As it turned out, on Wednesday I was again in my lay assessor role, this being an outing for art critics to view a new installation called A Village and Its Surroundings by an Italian artist at the Henry Moore Foundation. Funnily enough it reminded me a little of the bus station, an opinion I kept to myself.

The installation was in a disused carpet factory. We were allowed to see it six at a time; "with tea and a chance to talk to the artist Vittorio Messina afterwards", said our guide. I wasn't absolutely sure where the installation started. Whether it included the dark passage leading to a darker staircase and on into an almost pitch-black room in the middle of which a large screen was showing aeroplanes and birds going round and round in circles, I cannot say.

Stumbling into the light of a central courtyard, we found a cell-like structure with a washbasin on one side and a wooden bunk with restraining straps on the other. Next to the cell was a wooden shack housing a caravan; next to that was a makeshift temple from which led a passage, part-glazed and part-timbered, which ended in a B&Q greenhouse accommodating rows of empty flower pots.

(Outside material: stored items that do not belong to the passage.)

(** * Lumen: the wallet evaluation pipeline

    A shallow embedding of [scrapers/gmgn.py], [scrapers/bullx.py] and
    [multi-coin-processor.py], and the properties of the pipeline that
    the design document states about them; then, of [token-manager.py]
    and of the removal route of [web-app.py], which write the tokens
    file and the store that the pipeline reads, and further properties
    of the code.

    Conventions.
    - Values decoded from JSON are [pyval]; the dynamic checks Python
      performs on them (attribute lookup, arithmetic, comparison,
      membership) are written out and raise the exception Python raises.
    - A Python [float] is an exact rational ([Q]); NaN and infinities
      are outside the model.
    - [str] is a Rocq [string]; [str.lower] and [str.split] act on the
      ASCII range.
    - A call that is awaited has an [outcome]: it returns, raises, or
      has not finished within the modelled number of attempts ([Spin]).
    - [load_tokens] is given the lines of the tokens file; where the
      file is written it is the string of its content, read by lines as
      Python's text mode reads it.
    - The readings of [time.time()] are rationals given to the model.
*)

From Stdlib Require Import ZArith QArith Qabs Qround String Ascii List Bool Lia Lqa.
From stdpp Require Import base option list strings pretty gmap.
Import ListNotations.

Set Warnings "-register-all".
Local Open Scope string_scope.
Local Open Scope Z_scope.

(** ** Exceptions and outcomes *)

(** [exn_status] is [e.response.status_code] for the exceptions that
    carry a response (httpx.HTTPStatusError); [exn_msg] is [str(e)]. *)
Record exn := Exn {
  exn_class  : string;
  exn_msg    : string;
  exn_status : option Z
}.

Definition mk_exn (cls msg : string) : exn := Exn cls msg None.

(** [isinstance(e, (json.JSONDecodeError, ValueError))]: an exception
    of a subclass of ValueError is given the class [ValueError]. *)
Definition is_value_error (e : exn) : bool :=
  String.eqb (exn_class e) "ValueError" || String.eqb (exn_class e) "JSONDecodeError".

Inductive outcome (A : Type) : Type :=
| Ret   (a : A)
| Raise (e : exn)
| Spin.
Arguments Ret {A} a.
Arguments Raise {A} e.
Arguments Spin {A}.

Definition obind {A B} (m : outcome A) (k : A -> outcome B) : outcome B :=
  match m with
  | Ret a   => k a
  | Raise e => Raise e
  | Spin    => Spin
  end.

Notation "'do' x <- m ; k" := (obind m (fun x => k))
  (at level 10, x name, m at level 100, k at level 200,
   format "'[v' 'do'  x  <-  m ; '/' k ']'").

Fixpoint omapM {A B} (f : A -> outcome B) (l : list A) : outcome (list B) :=
  match l with
  | [] => Ret []
  | a :: l' => do b <- f a; do bs <- omapM f l'; Ret (b :: bs)
  end.

(** ** Python values *)

Inductive pyval : Type :=
| PNone
| PBool  (b : bool)
| PInt   (z : Z)
| PFloat (q : Q)
| PStr   (s : string)
| PList  (l : list pyval)
| PDict  (d : list (string * pyval)).

Definition type_name (v : pyval) : string :=
  match v with
  | PNone    => "NoneType"
  | PBool _  => "bool"
  | PInt _   => "int"
  | PFloat _ => "float"
  | PStr _   => "str"
  | PList _  => "list"
  | PDict _  => "dict"
  end.

Definition Qzero_b (q : Q) : bool := Qeq_bool q 0.

(** [bool(v)], as used by [if not data] and [if addr]. *)
Definition truthy (v : pyval) : bool :=
  match v with
  | PNone    => false
  | PBool b  => b
  | PInt z   => negb (z =? 0)
  | PFloat q => negb (Qzero_b q)
  | PStr s   => negb (String.eqb s "")
  | PList l  => match l with [] => false | _ => true end
  | PDict d  => match d with [] => false | _ => true end
  end.

(** A dict with string keys, in insertion order. *)
Definition dict : Type := list (string * pyval).

Fixpoint assoc (k : string) (d : dict) : option pyval :=
  match d with
  | [] => None
  | (k', v) :: d' => if String.eqb k k' then Some v else assoc k d'
  end.

(** [d.get(k, dflt)] on a dict. *)
Definition dict_get (d : dict) (k : string) (dflt : pyval) : pyval :=
  match assoc k d with Some v => v | None => dflt end.

(** [d[k] = v]: in place when the key is there, appended otherwise. *)
Fixpoint dict_set (k : string) (v : pyval) (d : dict) : dict :=
  match d with
  | [] => [(k, v)]
  | (k', v') :: d' =>
      if String.eqb k k' then (k, v) :: d' else (k', v') :: dict_set k v d'
  end.

(** [d.update(kvs)]. *)
Definition dict_update (d kvs : dict) : dict :=
  fold_left (fun acc kv => dict_set (fst kv) (snd kv) acc) kvs d.

(** [v.get(k, dflt)]: only a dict has the attribute. *)
Definition py_get (v : pyval) (k : string) (dflt : pyval) : outcome pyval :=
  match v with
  | PDict d => Ret (dict_get d k dflt)
  | _ => Raise (mk_exn "AttributeError"
                 ("'" ++ type_name v ++ "' object has no attribute 'get'"))
  end.

(** The numeric value of a bool, int or float. *)
Definition py_num (v : pyval) : option Q :=
  match v with
  | PBool b  => Some (if b then 1%Q else 0%Q)
  | PInt z   => Some (inject_Z z)
  | PFloat q => Some q
  | _ => None
  end.

Definition py_int (v : pyval) : option Z :=
  match v with
  | PBool b => Some (if b then 1 else 0)
  | PInt z  => Some z
  | _ => None
  end.

Definition unsupported (op : string) (a b : pyval) : exn :=
  mk_exn "TypeError"
    ("unsupported operand type(s) for " ++ op ++ ": '" ++ type_name a
       ++ "' and '" ++ type_name b ++ "'").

I tried hard to catch what the art critics were saying about the various items, but they weren't giving anything away. They walked solemnly and silently round the cell, shack and greenhouse, occasionally consulting the catalogue and muttering words such as "futility", "death" and "resurrection". In an adjoining flagstoned room was a long table set with teacups and Danish pastries, but since no one was eating or drinking anything I assumed dispiritedly that this too was part of the installation, until the cheery waitress asked, "Would you like a cuppa, lass?"

After tea we talked to the artist, a dapper little man in a blue mackintosh who said the work signified the dilemma of modern life, freedom, restraint, order and disorder. It was now or never, I decided, in my lay-assessor- bus-to-Pontefract role. Why are the flower pots empty? I asked the artist. Maybe for the same reason that Nietzsche says God is dead, he replied gravely. Ask a silly question.